[Stored items]
Definition link_attributes : list string := ["rel"; "href"; "hreflang"; "media"; "title"; "type"].
Definition meta_attributes : list string := ["name"; "property"; "content"].

Definition safe_node (safeAttributes : list string) (n : Node) : option Node :=
  match filter (λ a, a_Namespace a = "" ∧ a_Key a ∈ safeAttributes) (n_Attr n) with
  | [] => None
  | attrs => Some (mkNode (n_Data n) "" attrs)
  end.

(** One iteration of the loop over the nodes. *)
Definition tag_entry (n : Node) : option Node :=
  if negb (bool_decide (n_Namespace n = "")) then None
  else if bool_decide (n_Data n = "link") then
    let name := link_name (n_Attr n) in
    if bool_decide (name = "") then None
    else if link_keep name then safe_node link_attributes n else None
  else if bool_decide (n_Data n = "meta") then
    let name := meta_name (n_Attr n) "" in
    if bool_decide (name = "") then None
    else if meta_keep name then safe_node meta_attributes n else None
  else None.

Definition tag_kinds (meta link : bool) : list string :=
  if meta then ["meta"] else if link then ["link"] else [].

Definition tags_Get (key : string) : M (option (list Node)) :=
  λ w, match wd_Tags w !! key with
       | None => Ret None w
       | Some _ =>
           (t <- now;; λ w,
            let '(v, m) := DecayMap.Get t (wd_Tags w) key in Ret v (with_tags m w)) w
       end.

Definition tags_Set (key : string) (v : list Node) (ttl : Duration) : M unit :=
  t <- now;; λ w, Ret () (with_tags (Set_ t (wd_Tags w) key v ttl) w).

Definition fetchTags (host : string) (backend : option Backend) (meta link : bool) : M (list Node) :=
  r <- get_req;;
  let uri := set_RawQuery (rq_URL r)
    (Values_Encode (delete_prefix QueryArgPrefix (URL_Query (rq_URL r)))) in
  let key := host +:+ ":" +:+ URL_String uri in
  cached <- tags_Get key;;
  match cached with
  | Some v => ret v
  | None =>
      match backend with
      | None => panic (ENew "invalid memory address or nil pointer dereference")
      | Some b =>
          emit (EvFetch (b_Name b) uri);;
          match FetchTags b uri (tag_kinds meta link) with
          | [] => ret []
          | result =>
              let entries := omap tag_entry result in
              tags_Set key entries (6 * Hour)%Z;;
              ret entries
          end
      end
  end.

(** * [lib/template.go] *)

Definition tag_attrs (n : Node) : gmap string string :=
  foldl (λ m a, <[a_Key a := a_Val a]> m) ∅ (n_Attr n).

Definition input_tags (input : TplInput) (k : string) : list (gmap string string) :=
  match input !! k with Some (TTags l) => l | _ => [] end.

(** Every cached tag, links included, is appended to the meta tags. *)
Definition addCachedTags (input : TplInput) : M TplInput :=
  d <- get_data;; r <- get_req;;
  let proxyMetaTags := GetOptBool d RequestOptProxyMetaTags false in
  let proxySafeLinkTags := GetOptBool d RequestOptProxySafeLinkTags false in
  if proxyMetaTags || proxySafeLinkTags then
    let '(backend, host) := BackendHost st d r in
    tags <- fetchTags host backend proxyMetaTags proxySafeLinkTags;;
    match tags with
    | [] => ret input
    | _ =>
        let metaTagMap := input_tags input "MetaTags" ++ (tag_attrs <$> tags) in
        let linkTagMap := input_tags input "LinkTags" in
        ret (<["LinkTags" := TTags linkTagMap]> (<["MetaTags" := TTags metaTagMap]> input))
    end
  else ret input.

Definition template_exec (input : TplInput) : M (result string) :=
  match st_templates st !! opt_ChallengeTemplate (st_opt st) with
  | Some f => ret (f input)
  | None => panic (ENew "invalid memory address or nil pointer dereference")
  end.

Definition page_headers : M unit :=
  w_Set "Content-Type" "text/html; charset=utf-8";;
  w_Set "Cache-Control" "no-cache, no-store, must-revalidate".

Definition with_overrides (input : TplInput) : TplInput :=
  (TStr <$> opt_ChallengeTemplateOverrides (st_opt st)) ∪ input.

Context `{Jose}.

Definition send_page (status : Z) (body : string) : M unit :=
  ResponseHeaders st;; w_WriteHeader status;; w_Write body.

Definition error_input (d : RequestData) (status : Z) (err : goerr) (redirect : string) : TplInput :=
  with_overrides
    (list_to_map
       [("Id", TStr (RequestId_String (rd_Id d))); ("Random", TStr (st_cacheBust st));
        ("Error", TStr (Error err)); ("Path", TStr (st_urlPath st)); ("Theme", TStr "");
        ("Title", TStr (Strings_Get (opt_Strings (st_opt st)) "title_error" +:+ " " +:+ StatusText status));
        ("Challenge", TStr ""); ("Redirect", TStr redirect); ("Links", TLinks (opt_Links (st_opt st)));
        ("Strings", TStrings (opt_Strings (st_opt st)))]).

Definition ErrorPage (status : Z) (err : goerr) (redirect : string) : M unit :=
  d <- get_data;;
  page_headers;;
  input <- addCachedTags (error_input d status err redirect);;
  res <- template_exec input;;
  match res with
  | Err err2 => panic err2
  | Ok body => send_page status body
  end.

Definition challenge_input (d : RequestData) (reg : option Registration) (params : TplInput) : TplInput :=
  let input := with_overrides
    (list_to_map
       [("Id", TStr (RequestId_String (rd_Id d))); ("Random", TStr (st_cacheBust st));
        ("Path", TStr (st_urlPath st)); ("Links", TLinks (opt_Links (st_opt st)));
        ("Strings", TStrings (opt_Strings (st_opt st)))]) in
  let input := match reg with Some reg => <["Challenge" := TStr (reg_Name reg)]> input | None => input end in
  let input := params ∪ input in
  if bool_decide (is_Some (input !! "Title")) then input
  else <["Title" := TStr (Strings_Get (opt_Strings (st_opt st)) "title_challenge")]> input.

Definition ChallengePage (status : Z) (reg : option Registration) (params : TplInput) : M unit :=
  d <- get_data;;
  input <- addCachedTags (challenge_input d reg params);;
  page_headers;;
  res <- template_exec input;;
  match res with
  | Err err => ErrorPage 500 err ""
  | Ok body => send_page status body
  end.

End pages.

(** * Properties *)

(** The tags of the protected site that are kept: a node is a link or meta element without
    namespace, its relation or name is allowed, and every attribute it has left is one
    of the original's, on the safe list and without namespace. *)
Lemma tag_entry_safe (n n' : Node) (Hk : tag_entry n = Some n') :
  n_Namespace n = "" ∧ n_Data n' = n_Data n ∧ n_Attr n' ≠ [] ∧
  ((n_Data n = "link" ∧ link_keep (link_name (n_Attr n)) = true ∧
    ∀ a, a ∈ n_Attr n' ↔ a ∈ n_Attr n ∧ a_Namespace a = "" ∧ a_Key a ∈ link_attributes) ∨
   (n_Data n = "meta" ∧ meta_keep (meta_name (n_Attr n) "") = true ∧
    ∀ a, a ∈ n_Attr n' ↔ a ∈ n_Attr n ∧ a_Namespace a = "" ∧ a_Key a ∈ meta_attributes)).
Proof.
  assert (Hsafe : ∀ safe, safe_node safe n = Some n' → n_Data n' = n_Data n ∧ n_Attr n' ≠ [] ∧
    ∀ a, a ∈ n_Attr n' ↔ a ∈ n_Attr n ∧ a_Namespace a = "" ∧ a_Key a ∈ safe).
  { intros safe. unfold safe_node. destruct (filter _ _) as [|a l] eqn:Hf; [done|].
    intros [= <-]. split; [done|]. split; [done|]. intros b. cbn. rewrite <-Hf, list_elem_of_filter.
    tauto. }
  unfold tag_entry in Hk. repeat case_bool_decide; simpl in Hk; try done; try by case_match.
  - destruct (link_keep _) eqn:Hl; [|done]. apply Hsafe in Hk as (? & ? & ?).
    do 3 (split; [done|]). by left.
  - destruct (meta_keep _) eqn:Hl; [|done]. apply Hsafe in Hk as (? & ? & ?).
    do 3 (split; [done|]). by right.
Qed.

Definition demo_meta (k v : string) : Node :=
  mkNode "meta" "" [mkAttr "" "onclick" "x()"; mkAttr "" k v; mkAttr "" "content" "text"].

Example tag_entry1 :
  tag_entry (demo_meta "name" "description") =
    Some (mkNode "meta" "" [mkAttr "" "name" "description"; mkAttr "" "content" "text"]).
Proof. vm_compute. reflexivity. Qed.

(** ** What may be shown

    The relations and names that are meant to be shown, on their own: of the names with a
    prefix the code keeps the prefix itself, or less of it ([meta_keep_swapped]). *)
Definition allowed_rels : list string :=
  ["alternate"; "alternate icon"; "author"; "canonical"; "copyright"; "icon"; "license"; "manifest";
   "privacy-policy"; "search"; "terms-of-service"].
Definition allowed_prefixes : list string := ["citation_"; "fb:"; "forge:"; "og:"; "profile:"; "twitter:"; "vcs:"].
Definition allowed_names : list string :=
  ["Slurp"; "alexaverifyid"; "apple-itunes-app"; "application-name"; "appstore:bundle_id"; "appstore:developer_url";
   "appstore:store_id"; "author"; "bingbot"; "color-scheme"; "contact"; "creator"; "description"; "forge"; "go-import";
   "go-source"; "google"; "google-play-app"; "google-site-verification"; "googlebot"; "keywords"; "license";
   "license:uri"; "origin"; "origin-trials"; "p:domain_verify"; "pinterest"; "rating"; "rights"; "rights-standard";
   "robots"; "theme-color"; "thumbnail"; "title"; "vcs"; "verify-v1"; "yandex-verification"].

Definition allowed_name (name : string) : Prop :=
  name ∈ allowed_names ∨ name ≠ "" ∧ ∃ p, p ∈ allowed_prefixes ∧ HasPrefix p name = true.

(** The value of the first attribute of that name. *)
Definition attr_value (k : string) (attrs : list Attribute) : option string :=
  a_Val ∘ snd <$> list_find (λ a, a_Namespace a = "" ∧ a_Key a = k) attrs.

(** A tag that may be shown: a link of an allowed relation, or a meta element of an allowed
    name, or without a name and with an allowed property, with safe attributes only. *)
Definition safe_tag (n : Node) : Prop :=
  (n_Data n = "link" ∧ (∃ rel, attr_value "rel" (n_Attr n) = Some rel ∧ rel ∈ allowed_rels) ∧
   ∀ a, a ∈ n_Attr n → a_Namespace a = "" ∧ a_Key a ∈ link_attributes) ∨
  (n_Data n = "meta" ∧
   (∃ name, allowed_name name ∧
      (attr_value "name" (n_Attr n) = Some name ∨
       attr_value "name" (n_Attr n) = None ∧ mkAttr "" "property" name ∈ n_Attr n)) ∧
   ∀ a, a ∈ n_Attr n → a_Namespace a = "" ∧ a_Key a ∈ meta_attributes).

Lemma attr_value_cons k a attrs :
  attr_value k (a :: attrs) =
    if decide (a_Namespace a = "" ∧ a_Key a = k) then Some (a_Val a) else attr_value k attrs.
Proof. unfold attr_value. cbn [list_find]. case_decide; [done|]. by destruct (list_find _ attrs) as [[]|]. Qed.

(** The filter leaves what decided. *)
Lemma attr_value_safe k (safe : list string) attrs :
  k ∈ safe → attr_value k (filter (λ a, a_Namespace a = "" ∧ a_Key a ∈ safe) attrs) = attr_value k attrs.
Proof.
  intros Hk. induction attrs as [|a attrs IH]; [done|]. rewrite filter_cons, attr_value_cons.
  destruct (decide (a_Namespace a = "" ∧ a_Key a = k)) as [[Hn Ha]|Hna].
  - rewrite decide_True by (by rewrite Ha). rewrite attr_value_cons. by rewrite decide_True.
  - case_decide; [|done]. rewrite attr_value_cons. by rewrite decide_False.
Qed.

Lemma link_name_value attrs : link_name attrs = default "" (attr_value "rel" attrs).
Proof. unfold link_name, attr_value. by destruct (list_find _ _) as [[]|]. Qed.

Lemma meta_name_value attrs : ∀ start,
  match attr_value "name" attrs with
  | Some name => meta_name attrs start = name
  | None => meta_name attrs start = start ∨ mkAttr "" "property" (meta_name attrs start) ∈ attrs
  end.
Proof.
  induction attrs as [|[ns k v] attrs IH]; intros start; [by left|]. rewrite attr_value_cons. cbn [meta_name a_Namespace a_Key a_Val].
  destruct (decide (ns = "")) as [->|Hns].
  2:{ rewrite decide_False by naive_solver. rewrite bool_decide_false by done. cbn [negb].
      specialize (IH start). destruct (attr_value "name" attrs); [done|]. destruct IH; [by left|right; by right]. }
  rewrite bool_decide_true by done. cbn [negb]. destruct (decide (k = "name")) as [->|Hk].
  { by rewrite decide_True. }
  rewrite decide_False by naive_solver. rewrite (bool_decide_false (k = "name")) by done.
  destruct (bool_decide (k = "property") && bool_decide (start = "")) eqn:Hp.
  - apply andb_true_iff in Hp as [->%bool_decide_eq_true ->%bool_decide_eq_true]. specialize (IH v).
    destruct (attr_value "name" attrs); [done|]. destruct IH as [->|]; right; [by left|by right].
  - specialize (IH start). destruct (attr_value "name" attrs); [done|]. destruct IH; [by left|right; by right].
Qed.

#### Work required:
Transcribe verbatim. Cover the lines from the first line of the entries above to the line containing "Definition tag_kinds (meta", inclusive.

#### Response below:
Definition link_attributes : list string := ["rel"; "href"; "hreflang"; "media"; "title"; "type"].
Definition meta_attributes : list string := ["name"; "property"; "content"].

Definition safe_node (safeAttributes : list string) (n : Node) : option Node :=
  match filter (λ a, a_Namespace a = "" ∧ a_Key a ∈ safeAttributes) (n_Attr n) with
  | [] => None
  | attrs => Some (mkNode (n_Data n) "" attrs)
  end.

(** One iteration of the loop over the nodes. *)
Definition tag_entry (n : Node) : option Node :=
  if negb (bool_decide (n_Namespace n = "")) then None
  else if bool_decide (n_Data n = "link") then
    let name := link_name (n_Attr n) in
    if bool_decide (name = "") then None
    else if link_keep name then safe_node link_attributes n else None
  else if bool_decide (n_Data n = "meta") then
    let name := meta_name (n_Attr n) "" in
    if bool_decide (name = "") then None
    else if meta_keep name then safe_node meta_attributes n else None
  else None.

Definition tag_kinds (meta link : bool) : list string :=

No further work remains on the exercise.